Great minds think alike!
See "Bird Wonders of Australia", by Alec H. Chisholm, (Angus & Robertson,
1948), Chapter 10 "A Study in Black & White" which begins:
"Can you tell me," said a visiting Englishwoman, "why it is so many of
the common Australian birds are black and white?
"Here was a nice point. It was one that I had not previously known to
be remarked upon by a visitor, although it has been a subject for cogitation
among Australian naturalists during many years."
Skipping to Chisholm's final para, seven pages later:
"On the whole then, we may perhaps agree to regard the assertiveness of
black and white birds, together with the practice of nesting in company, as
something more than a haphazard development. Both occurrences, no doubt,
are variants of nature's remarkable protective strategy, and their purpose
is that basic natural aim, perpetuation of the species."
You should be able to track down a library copy? (Or an "Amazon"
second-hand one, maybe?) If not, get back to me privately.
But don't expect anything too erudite: my copy is autographed: "For Syd
Curtis with the Benediction of the Author of this Gossip". And the book is
more reminiscence than science. Delightful just the same. And when he sent
me the copy (Dec. '52), he was Editor-in-Chief for the preparation of the
Angus & Robertson "Australia Encyclopaedia", testimony to the high regard in
which he was held in the publishing world.

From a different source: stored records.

(** * Offline-first task synchronisation: TaskService, SyncService and the
      batch endpoint of the sync router, embedded as state-passing functions.

    The SQLite tables [tasks] and [sync_queue] are lists of rows in insertion
    order.  [INSERT] appends a row, [UPDATE ... WHERE] rewrites every row the
    predicate selects, [DELETE ... WHERE] drops them, and [db.get] yields the
    first selected row.  Store statements are taken to succeed.

    ISO-8601 text produced by [Date.prototype.toISOString] is represented by
    the millisecond count it denotes (its lexicographic order is the order of
    those counts).  The two sources of fresh data, [uuidv4()] and
    [new Date()], read the n-th element of a stream fixed by the environment;
    the world counts how many elements were consumed. *)

From Stdlib Require Import List String Ascii ZArith Bool Lia Arith.
From Stdlib Require Import Sorting.Sorted Sorting.Permutation.
Import ListNotations.
Open Scope string_scope.
Open Scope list_scope.
Open Scope Z_scope.

(** ** Data model (types.ts is used by the services; the fields below are the
       ones the services read and write) *)

(** A JavaScript [Date]: a millisecond count, or the invalid date whose
    [getTime()] is NaN. *)
Inductive Date : Type :=
| ValidDate (ms : Z)
| InvalidDate.

Inductive SyncStatus : Type := pending | synced | error.

Record Task : Type := mkTask {
  id : string;
  title : string;
  description : string;
  completed : bool;
  created_at : Date;
  updated_at : Date;
  is_deleted : bool;
  sync_status : SyncStatus;
  server_id : option string;
  last_synced_at : option Date
}.

(** [Partial<Task>]: every field may be missing. *)
Record PartialTask : Type := mkPartial {
  p_id : option string;
  p_title : option string;
  p_description : option string;
  p_completed : option bool;
  p_created_at : option Date;
  p_updated_at : option Date;
  p_is_deleted : option bool;
  p_sync_status : option SyncStatus;
  p_server_id : option string;
  p_last_synced_at : option Date
}.

(** The object literal [{ server_id: s }]. *)
Definition serverIdOnly (s : string) : PartialTask :=
  mkPartial None None None None None None None None (Some s) None.

(** A [Task] passed where a [Partial<Task>] is expected. *)
Definition asPartial (t : Task) : PartialTask :=
  mkPartial (Some (id t)) (Some (title t)) (Some (description t))
            (Some (completed t)) (Some (created_at t)) (Some (updated_at t))
            (Some (is_deleted t)) (Some (sync_status t))
            (server_id t) (last_synced_at t).

(** A row of table [tasks]. *)
Record TaskRow : Type := mkTaskRow {
  row_id : string;
  row_title : string;
  row_description : string;
  row_completed : Z;
  row_created_at : Z;
  row_updated_at : Z;
  row_is_deleted : Z;
  row_sync_status : SyncStatus;
  row_server_id : option string;
  row_last_synced_at : option Z
}.

(** A row of table [sync_queue]; [q_data] stands for the JSON text. *)
Record QueueRow : Type := mkQueueRow {
  q_id : string;
  q_task_id : string;
  q_operation : string;
  q_data : PartialTask;
  q_created_at : Z;
  q_retry_count : Z;
  q_error_message : option string
}.

Record SyncQueueItem : Type := mkItem {
  item_id : string;
  task_id : string;
  operation : string;
  data : PartialTask;
  item_created_at : Date;
  retry_count : Z;
  error_message : option string
}.

Record SyncError : Type := mkSyncError {
  err_task_id : string;
  err_operation : string;
  err_error : string;
  err_timestamp : Date
}.

Record SyncResult : Type := mkResult {
  success : bool;
  synced_items : Z;
  failed_items : Z;
  errors : list SyncError
}.

Inductive ItemStatus : Type := StSuccess | StConflict | StError.

(** One entry of [BatchSyncResponse.processed_items]. *)
Record ProcessedItem : Type := mkProcessed {
  client_id : string;
  pi_server_id : string;
  status : ItemStatus;
  resolved_data : option Task;
  pi_error : option string
}.

(** ** The world the services run in *)

Record Env : Type := mkEnv {
  uuid_stream : nat -> string;
  time_stream : nat -> Z
}.

Record World : Type := mkWorld {
  tasks : list TaskRow;
  sync_queue : list QueueRow;
  uuid_calls : nat;
  date_calls : nat;
  posted : list (list SyncQueueItem)
}.

Definition set_tasks (w : World) (ts : list TaskRow) : World :=
  mkWorld ts (sync_queue w) (uuid_calls w) (date_calls w) (posted w).

Definition set_queue (w : World) (qs : list QueueRow) : World :=
  mkWorld (tasks w) qs (uuid_calls w) (date_calls w) (posted w).

(** [uuidv4()] *)
Definition uuidv4 (env : Env) (w : World) : string * World :=
  (uuid_stream env (uuid_calls w),
   mkWorld (tasks w) (sync_queue w) (S (uuid_calls w)) (date_calls w) (posted w)).

(** [new Date()], as the millisecond count read from the clock. *)
Definition newDate (env : Env) (w : World) : Z * World :=
  (time_stream env (date_calls w),
   mkWorld (tasks w) (sync_queue w) (uuid_calls w) (S (date_calls w)) (posted w)).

> From: "Cas and Lisa Liber" <>
> Date: Sat, 18 Oct 2008 13:30:04 +1100
> To: <>
> Subject: [Birding-Aus] Black and white ground dwellers
> I was musing on this, the coincidence of the magpie goose, Australian
> Magpie, Magpie lark, and Willie Wagtail all having black and white plumage
> as well as adapting to terrestrial habitat in their respective groups?